Placeta de san Marcos

Métrica:
Se trata de dos tercetos alejandrinos sin rima. Como recurso rítmico se juega también con la anáfora que encabeza las dos estrofas.

Comentario:
El poema «Placeta de san Marcos» expresa una emoción que nace de un momento de epifanía muy complejo. Para poder entender bien la emoción intensa que trata de expresar el sujeto poético conviene restituir el contexto en el que se enuncia el poema. Además deberemos resolver las alusiones a Ulises y San Sebastián para determinar el significado que aportan al conjunto.

Sabemos por el título que el poema se enuncia en la veneciana Placeta de san Marcos, por lo que ofrecemos una imagen de la plaza (obra de Canaletto) que pueda servir para predisponernos a la lectura y ubicar al sujeto poético en un escenario:



Ante el sentimiento inefable surgido de la contemplación de la belleza de la plaza, el sujeto poético se dirige a su alma (apóstrofe) para pedirle que no se separe de su cuerpo, que no lo abandone.
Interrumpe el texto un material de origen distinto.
(** * PyInstaller/utils/osx.py: Mach-O header patching for code signing

    A shallow embedding of [PyInstaller.utils.osx] and the properties of
    [fix_exe_for_code_signing] and of the Homebrew / MacPorts prefix
    helpers.

    The Mach-O container format is decoded and encoded by [macholib]; the
    embedding therefore works on the decoded view of the executable (the
    ordered load commands of each architecture slice and, for a fat binary,
    the table of [fat_arch] entries) and models the on-disk file by that
    view together with its byte length. *)

From Stdlib Require Import ZArith Lia Bool Ascii String.
From stdpp Require Import base list strings.

Local Open Scope Z_scope.

(* ===================================================================== *)
(** * Exceptions *)
(* ===================================================================== *)

(** The Python exceptions the module can raise.  [AssertionError] carries
    the message of the failing [assert]; [StructError] is [struct.error],
    raised by [struct.pack] when a value does not fit the field it is
    packed into; [NameError] stands for the use of a local variable that
    no branch has bound. *)
Inductive exn : Type :=
| AssertionError (msg : string)
| IndexError
| NameError
| TypeError
| StructError.

#[global] Instance exn_eq_dec : EqDecision exn.
Proof. solve_decision. Defined.

(* ===================================================================== *)
(** * Toolchain prefixes (lines 25-68) *)
(* ===================================================================== *)

Module Prefix.

(** [posixpath.dirname] on a string: everything up to the last slash,
    with the trailing slashes of that head removed unless the head
    consists of slashes only. *)
Definition is_sep (c : ascii) : bool := Ascii.eqb c "/"%char.

Fixpoint drop_while (p : ascii -> bool) (l : list ascii) : list ascii :=
  match l with
  | [] => []
  | c :: r => if p c then drop_while p r else l
  end.

Definition posix_dirname (p : string) : string :=
  let head := drop_while (fun c => negb (is_sep c)) (rev (list_ascii_of_string p)) in
  let head :=
    if negb (forallb is_sep head) then drop_while is_sep head else head in
  string_of_list_ascii (rev head).

(** [os.path.dirname(p)]: [os.fspath] rejects [None] with a [TypeError]. *)
Definition dirname (p : option string) : exn + string :=
  match p with
  | None => inl TypeError
  | Some s => inr (posix_dirname s)
  end.

(** [str.startswith] and the truth value of a string. *)
Definition startswith (s pre : string) : bool := String.prefix pre s.

Definition truthy (s : string) : bool :=
  match s with EmptyString => false | _ => true end.

Section Env.
(** [which] is [shutil.which] in the current environment: the full path
    of a command found on PATH, or [None].  [base_prefix] is the
    constant imported from [PyInstaller.compat]. *)
Variable which : string -> option string.
Variable base_prefix : string.

Definition get_homebrew_prefix : exn + string :=
  let prefix := which "brew" in
  match dirname prefix with
  | inl e => inl e
  | inr d => dirname (Some d)
  end.

Definition get_macports_prefix : exn + string :=
  let prefix := which "port" in
  match dirname prefix with
  | inl e => inl e
  | inr d => dirname (Some d)
  end.

Definition is_homebrew_env : exn + bool :=
  match get_homebrew_prefix with
  | inl e => inl e
  | inr env_prefix =>
      if truthy env_prefix && startswith base_prefix env_prefix
      then inr true else inr false
  end.

Definition is_macports_env : exn + bool :=
  match get_macports_prefix with
  | inl e => inl e
  | inr env_prefix =>
      if truthy env_prefix && startswith base_prefix env_prefix
      then inr true else inr false
  end.
End Env.

End Prefix.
Conmovida por el equilibrio de la plaza y aturdida por el desequilibrio surgido de la emoción, le pide a su alma que se sujete a «este mármol», que de acuerdo a la interpretación más sencilla debe referirse al cuerpo, a la sustancia material de su ser.

La alusión a San Sebastián, atado a un tronco mientras es aseteado (se observa también un contraste entre lo corporal y lo espiritual, propio de todo martirio) puede relacionarse con la referencia del verso cuarto a Ulises. Recordemos que uno de los episodios más célebres de la Odisea narra como Ulises escucha el misterioso y hermoso canto de las sirenas mientras permanece atado al mástil de su embarcación para no tener la tentación de lanzarse al mar y sucumbir. De este modo, en ambos casos estamos ante episodios que combinan el sufrimiento con algún tipo de placer vinculado a la elevación espiritual, y en ambos casos los personajes permanecen atados a un poste de madera en posición vertical que mantiene inmóviles a sus protagonistas.





Precisamente es también una enorme columna vertical la que sostiene la escultura de bronce que representa un león alado (de nuevo deseo de elevación) que, pese a tener sus alas desplegadas, como si quisiera alzar al vuelo, está condenado a permanecer en la columna que la sostiene, petrificado:



Así pues, el «rugido de bronce» del último verso funciona como metonimia del célebre león alado que descansa sobre una majestuosa columna de mármol. Podemos destacar por lo tanto, que se convocan una serie de elementos que tienen que ver con la elevación espiritual que se contraponen a elementos que retienen al experimentador:

Se puede apreciar entonces una perfecta simetría. De los cuatro experimentadores dos están en la plaza: el sujeto poético y el león de bronce. El rugido detenido (posible símbolo de lo inefable, ya que el león está detenido en el gesto de expresar sin expresión alguna) y las alas desplegadas que contradicen la condena del león a permanecer unido a la columna han podido desencadenar en el sujeto la imagen de los otros dos experimentadores. Entre todos ellos se teje una urdimbre emocional casi simétrica: un conflicto entre la vocación de altura y la condena (y la seguridad) de la sujección.

En resumen, el poema expresa la emoción intensa del sujeto poético ante la contemplación del conjunto arquitectónico y escultórico de la plaza veneciana de san Marcos en un día de lluvia. Dicha emoción queda cifrada en la figura del león, con la que se identifica, ya que le permite representar la tensión experimentada por Atencia entre la espiritualidad y la carnalidad, y la imposibilidad de expresar dicha emoción. La dinámica de la tensión entre lo material y lo carnal, el deseo de eternidad o de absoluto frente a la conciencia de estar ligado a un mundo en el que somos limitados y estamos sujetos a los efectos destructores del tiempo, evoca en Atencia los episodios de Ulises y san Sebastián reseñados arriba.